Collected data entries>

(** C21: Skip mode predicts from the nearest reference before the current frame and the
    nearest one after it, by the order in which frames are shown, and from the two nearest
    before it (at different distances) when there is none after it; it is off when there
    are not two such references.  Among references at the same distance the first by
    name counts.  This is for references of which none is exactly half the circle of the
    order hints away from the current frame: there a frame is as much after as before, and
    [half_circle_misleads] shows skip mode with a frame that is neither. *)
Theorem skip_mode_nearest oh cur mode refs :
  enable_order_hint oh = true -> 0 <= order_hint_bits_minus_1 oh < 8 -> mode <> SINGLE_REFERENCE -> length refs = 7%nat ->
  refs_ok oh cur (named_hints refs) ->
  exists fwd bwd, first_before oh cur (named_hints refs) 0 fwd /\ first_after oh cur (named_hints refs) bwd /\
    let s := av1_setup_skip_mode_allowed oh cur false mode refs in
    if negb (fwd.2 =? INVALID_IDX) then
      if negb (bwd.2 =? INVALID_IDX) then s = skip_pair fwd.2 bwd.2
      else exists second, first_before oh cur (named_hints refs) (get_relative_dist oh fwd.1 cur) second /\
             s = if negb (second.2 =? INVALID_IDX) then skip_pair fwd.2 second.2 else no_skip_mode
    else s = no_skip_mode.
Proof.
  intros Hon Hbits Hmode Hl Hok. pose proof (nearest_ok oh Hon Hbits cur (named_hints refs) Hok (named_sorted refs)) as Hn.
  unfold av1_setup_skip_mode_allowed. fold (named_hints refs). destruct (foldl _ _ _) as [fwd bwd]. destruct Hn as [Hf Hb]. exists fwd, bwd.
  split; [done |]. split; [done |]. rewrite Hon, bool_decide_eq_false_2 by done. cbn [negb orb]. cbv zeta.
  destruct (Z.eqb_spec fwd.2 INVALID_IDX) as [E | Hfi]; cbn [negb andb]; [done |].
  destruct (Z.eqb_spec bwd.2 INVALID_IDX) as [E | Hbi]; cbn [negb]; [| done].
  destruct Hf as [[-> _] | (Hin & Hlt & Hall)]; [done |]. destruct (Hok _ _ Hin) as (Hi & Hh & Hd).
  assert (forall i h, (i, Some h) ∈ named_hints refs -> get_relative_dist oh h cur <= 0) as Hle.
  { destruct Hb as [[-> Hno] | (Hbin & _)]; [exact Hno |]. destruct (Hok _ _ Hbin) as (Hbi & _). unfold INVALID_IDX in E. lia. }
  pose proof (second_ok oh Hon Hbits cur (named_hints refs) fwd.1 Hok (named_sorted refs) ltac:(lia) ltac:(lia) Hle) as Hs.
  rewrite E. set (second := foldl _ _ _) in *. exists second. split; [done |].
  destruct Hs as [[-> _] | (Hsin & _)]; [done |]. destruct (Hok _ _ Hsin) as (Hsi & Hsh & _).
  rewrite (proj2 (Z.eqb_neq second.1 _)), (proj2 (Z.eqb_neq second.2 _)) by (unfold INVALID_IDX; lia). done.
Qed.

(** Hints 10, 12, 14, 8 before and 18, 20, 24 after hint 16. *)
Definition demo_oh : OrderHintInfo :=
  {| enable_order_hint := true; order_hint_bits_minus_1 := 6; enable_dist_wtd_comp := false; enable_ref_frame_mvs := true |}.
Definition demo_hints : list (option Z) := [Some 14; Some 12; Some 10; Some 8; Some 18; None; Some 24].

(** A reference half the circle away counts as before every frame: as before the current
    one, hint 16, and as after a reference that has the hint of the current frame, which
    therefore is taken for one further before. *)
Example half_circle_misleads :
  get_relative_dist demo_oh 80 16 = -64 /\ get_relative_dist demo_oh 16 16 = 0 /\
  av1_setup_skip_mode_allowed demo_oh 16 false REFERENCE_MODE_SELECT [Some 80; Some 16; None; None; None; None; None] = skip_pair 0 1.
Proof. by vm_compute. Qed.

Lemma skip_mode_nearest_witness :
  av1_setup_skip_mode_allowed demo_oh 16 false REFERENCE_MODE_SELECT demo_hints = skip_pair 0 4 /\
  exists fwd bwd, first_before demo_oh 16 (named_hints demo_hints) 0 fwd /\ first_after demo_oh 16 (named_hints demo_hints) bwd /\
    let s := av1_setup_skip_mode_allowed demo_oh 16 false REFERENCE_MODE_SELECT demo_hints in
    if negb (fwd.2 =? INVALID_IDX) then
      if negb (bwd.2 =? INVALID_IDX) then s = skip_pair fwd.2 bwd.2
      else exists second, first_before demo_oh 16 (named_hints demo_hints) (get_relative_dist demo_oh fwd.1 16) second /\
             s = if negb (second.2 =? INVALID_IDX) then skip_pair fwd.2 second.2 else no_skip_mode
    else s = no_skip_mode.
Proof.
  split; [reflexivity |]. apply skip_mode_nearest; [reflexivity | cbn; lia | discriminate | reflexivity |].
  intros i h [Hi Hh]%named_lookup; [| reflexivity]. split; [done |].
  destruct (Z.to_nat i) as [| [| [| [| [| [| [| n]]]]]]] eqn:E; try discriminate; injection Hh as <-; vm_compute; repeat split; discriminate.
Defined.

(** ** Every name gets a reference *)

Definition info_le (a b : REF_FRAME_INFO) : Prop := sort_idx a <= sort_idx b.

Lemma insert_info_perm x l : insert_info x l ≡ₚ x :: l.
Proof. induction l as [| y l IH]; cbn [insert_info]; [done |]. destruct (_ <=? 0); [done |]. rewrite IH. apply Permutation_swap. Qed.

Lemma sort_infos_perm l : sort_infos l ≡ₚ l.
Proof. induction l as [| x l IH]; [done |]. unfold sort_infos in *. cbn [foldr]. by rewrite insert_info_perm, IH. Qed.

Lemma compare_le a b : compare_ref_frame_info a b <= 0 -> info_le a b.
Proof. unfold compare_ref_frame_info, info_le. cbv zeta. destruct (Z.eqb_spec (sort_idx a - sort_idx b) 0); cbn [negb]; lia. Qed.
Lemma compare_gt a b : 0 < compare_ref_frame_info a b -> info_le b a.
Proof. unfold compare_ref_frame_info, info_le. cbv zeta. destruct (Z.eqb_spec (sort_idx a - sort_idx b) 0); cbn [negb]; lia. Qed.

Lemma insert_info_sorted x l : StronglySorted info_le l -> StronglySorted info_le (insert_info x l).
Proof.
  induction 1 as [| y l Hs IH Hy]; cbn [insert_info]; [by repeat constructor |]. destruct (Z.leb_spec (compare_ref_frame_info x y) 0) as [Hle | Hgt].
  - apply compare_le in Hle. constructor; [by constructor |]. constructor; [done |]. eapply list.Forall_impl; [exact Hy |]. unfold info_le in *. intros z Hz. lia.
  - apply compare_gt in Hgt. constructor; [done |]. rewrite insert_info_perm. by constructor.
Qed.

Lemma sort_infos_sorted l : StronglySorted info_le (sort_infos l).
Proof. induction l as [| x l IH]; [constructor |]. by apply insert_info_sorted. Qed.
...
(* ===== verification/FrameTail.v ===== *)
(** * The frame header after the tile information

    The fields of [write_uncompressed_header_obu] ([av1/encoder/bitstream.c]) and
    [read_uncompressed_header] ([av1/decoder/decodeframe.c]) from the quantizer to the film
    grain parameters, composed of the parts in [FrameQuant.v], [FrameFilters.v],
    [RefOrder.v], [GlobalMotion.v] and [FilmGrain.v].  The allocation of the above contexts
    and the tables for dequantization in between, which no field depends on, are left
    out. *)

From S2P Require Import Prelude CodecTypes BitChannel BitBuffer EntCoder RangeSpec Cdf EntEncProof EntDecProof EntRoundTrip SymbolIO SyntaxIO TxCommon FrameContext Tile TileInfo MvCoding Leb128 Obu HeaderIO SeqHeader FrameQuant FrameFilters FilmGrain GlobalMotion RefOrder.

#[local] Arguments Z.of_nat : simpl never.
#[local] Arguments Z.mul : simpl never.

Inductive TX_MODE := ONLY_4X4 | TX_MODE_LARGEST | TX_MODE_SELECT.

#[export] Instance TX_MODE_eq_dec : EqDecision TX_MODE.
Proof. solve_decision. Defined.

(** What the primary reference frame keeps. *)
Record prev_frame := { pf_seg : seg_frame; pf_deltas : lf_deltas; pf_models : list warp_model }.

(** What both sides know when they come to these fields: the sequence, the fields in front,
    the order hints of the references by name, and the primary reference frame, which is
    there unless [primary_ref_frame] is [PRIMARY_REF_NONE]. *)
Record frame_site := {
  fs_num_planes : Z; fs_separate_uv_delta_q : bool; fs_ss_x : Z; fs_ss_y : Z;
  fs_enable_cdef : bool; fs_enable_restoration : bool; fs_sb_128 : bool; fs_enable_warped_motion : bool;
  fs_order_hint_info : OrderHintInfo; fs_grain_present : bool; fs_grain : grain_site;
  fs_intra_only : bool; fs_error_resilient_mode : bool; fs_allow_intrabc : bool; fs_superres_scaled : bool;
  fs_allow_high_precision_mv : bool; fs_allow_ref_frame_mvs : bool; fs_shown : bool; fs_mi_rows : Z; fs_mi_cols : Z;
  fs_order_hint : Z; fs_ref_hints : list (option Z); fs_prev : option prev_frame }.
==
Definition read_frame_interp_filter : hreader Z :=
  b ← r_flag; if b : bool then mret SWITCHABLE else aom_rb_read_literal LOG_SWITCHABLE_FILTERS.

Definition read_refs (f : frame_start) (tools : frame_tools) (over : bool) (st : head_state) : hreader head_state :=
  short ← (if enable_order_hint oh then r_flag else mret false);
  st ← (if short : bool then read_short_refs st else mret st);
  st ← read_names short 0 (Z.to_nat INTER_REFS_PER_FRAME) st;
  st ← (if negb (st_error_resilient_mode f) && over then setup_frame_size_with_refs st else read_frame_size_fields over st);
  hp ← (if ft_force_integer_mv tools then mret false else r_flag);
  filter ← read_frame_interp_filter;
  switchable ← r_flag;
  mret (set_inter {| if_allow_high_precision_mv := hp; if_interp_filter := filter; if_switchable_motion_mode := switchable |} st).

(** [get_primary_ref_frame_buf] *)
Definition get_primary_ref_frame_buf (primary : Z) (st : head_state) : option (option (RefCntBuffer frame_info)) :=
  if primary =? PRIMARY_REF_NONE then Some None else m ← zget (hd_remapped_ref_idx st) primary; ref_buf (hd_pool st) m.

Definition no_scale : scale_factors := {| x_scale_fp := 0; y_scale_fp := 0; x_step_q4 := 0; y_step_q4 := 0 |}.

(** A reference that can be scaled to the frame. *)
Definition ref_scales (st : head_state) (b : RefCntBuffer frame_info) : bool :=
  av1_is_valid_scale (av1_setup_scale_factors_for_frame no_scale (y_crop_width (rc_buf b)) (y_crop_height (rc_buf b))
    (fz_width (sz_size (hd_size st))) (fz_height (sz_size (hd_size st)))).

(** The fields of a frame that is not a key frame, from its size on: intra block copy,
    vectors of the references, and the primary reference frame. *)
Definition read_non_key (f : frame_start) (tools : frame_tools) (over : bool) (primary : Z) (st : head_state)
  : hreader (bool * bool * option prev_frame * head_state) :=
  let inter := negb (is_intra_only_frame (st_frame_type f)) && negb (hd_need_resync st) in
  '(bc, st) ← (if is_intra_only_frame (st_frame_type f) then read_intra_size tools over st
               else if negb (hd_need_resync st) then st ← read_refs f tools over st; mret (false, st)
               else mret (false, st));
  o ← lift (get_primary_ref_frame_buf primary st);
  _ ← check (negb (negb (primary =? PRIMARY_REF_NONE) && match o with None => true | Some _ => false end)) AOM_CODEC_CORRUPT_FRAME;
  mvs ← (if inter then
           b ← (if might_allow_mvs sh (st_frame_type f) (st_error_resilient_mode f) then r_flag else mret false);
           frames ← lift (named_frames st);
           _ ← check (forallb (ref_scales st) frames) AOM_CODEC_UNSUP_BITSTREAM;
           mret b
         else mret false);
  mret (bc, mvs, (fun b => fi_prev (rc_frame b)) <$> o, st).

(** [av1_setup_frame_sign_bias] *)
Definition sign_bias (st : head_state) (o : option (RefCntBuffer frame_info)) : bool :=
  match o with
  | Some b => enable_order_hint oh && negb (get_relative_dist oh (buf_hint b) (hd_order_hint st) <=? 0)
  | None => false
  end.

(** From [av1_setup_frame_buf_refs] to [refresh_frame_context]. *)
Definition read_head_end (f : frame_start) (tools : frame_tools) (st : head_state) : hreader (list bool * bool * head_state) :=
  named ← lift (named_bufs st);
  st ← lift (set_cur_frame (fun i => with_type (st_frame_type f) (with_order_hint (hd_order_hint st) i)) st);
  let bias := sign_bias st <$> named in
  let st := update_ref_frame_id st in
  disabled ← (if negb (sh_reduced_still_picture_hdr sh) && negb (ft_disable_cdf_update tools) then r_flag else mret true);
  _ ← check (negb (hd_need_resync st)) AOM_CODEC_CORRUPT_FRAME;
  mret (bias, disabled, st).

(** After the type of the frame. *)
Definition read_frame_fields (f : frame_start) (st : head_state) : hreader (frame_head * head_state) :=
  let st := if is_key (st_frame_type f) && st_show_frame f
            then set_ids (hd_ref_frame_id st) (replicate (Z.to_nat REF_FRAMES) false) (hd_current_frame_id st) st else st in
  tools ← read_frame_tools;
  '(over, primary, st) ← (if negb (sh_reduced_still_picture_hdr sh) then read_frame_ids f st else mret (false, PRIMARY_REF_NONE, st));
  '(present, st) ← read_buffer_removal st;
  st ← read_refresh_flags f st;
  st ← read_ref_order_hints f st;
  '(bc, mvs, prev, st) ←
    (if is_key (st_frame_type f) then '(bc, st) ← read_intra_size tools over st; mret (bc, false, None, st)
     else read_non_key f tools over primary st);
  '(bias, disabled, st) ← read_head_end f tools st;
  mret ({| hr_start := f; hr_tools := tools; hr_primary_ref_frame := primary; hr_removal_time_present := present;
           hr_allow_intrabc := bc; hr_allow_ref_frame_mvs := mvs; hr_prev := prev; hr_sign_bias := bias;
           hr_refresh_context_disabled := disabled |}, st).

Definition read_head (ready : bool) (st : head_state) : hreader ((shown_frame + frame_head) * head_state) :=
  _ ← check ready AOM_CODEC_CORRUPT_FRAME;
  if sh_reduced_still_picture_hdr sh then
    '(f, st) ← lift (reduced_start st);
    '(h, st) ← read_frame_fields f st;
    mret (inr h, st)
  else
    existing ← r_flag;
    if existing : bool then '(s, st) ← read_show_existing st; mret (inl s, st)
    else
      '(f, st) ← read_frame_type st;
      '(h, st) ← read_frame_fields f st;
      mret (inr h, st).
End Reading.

The problem>
For this exercise, please output exactly the lines above starting at the line with "prev, st) ←" and ending at the line with "Definition read_head (ready", ends included.

Answer area>
  '(bc, mvs, prev, st) ←
    (if is_key (st_frame_type f) then '(bc, st) ← read_intra_size tools over st; mret (bc, false, None, st)
     else read_non_key f tools over primary st);
  '(bias, disabled, st) ← read_head_end f tools st;
  mret ({| hr_start := f; hr_tools := tools; hr_primary_ref_frame := primary; hr_removal_time_present := present;
           hr_allow_intrabc := bc; hr_allow_ref_frame_mvs := mvs; hr_prev := prev; hr_sign_bias := bias;
           hr_refresh_context_disabled := disabled |}, st).

Definition read_head (ready : bool) (st : head_state) : hreader ((shown_frame + frame_head) * head_state) :=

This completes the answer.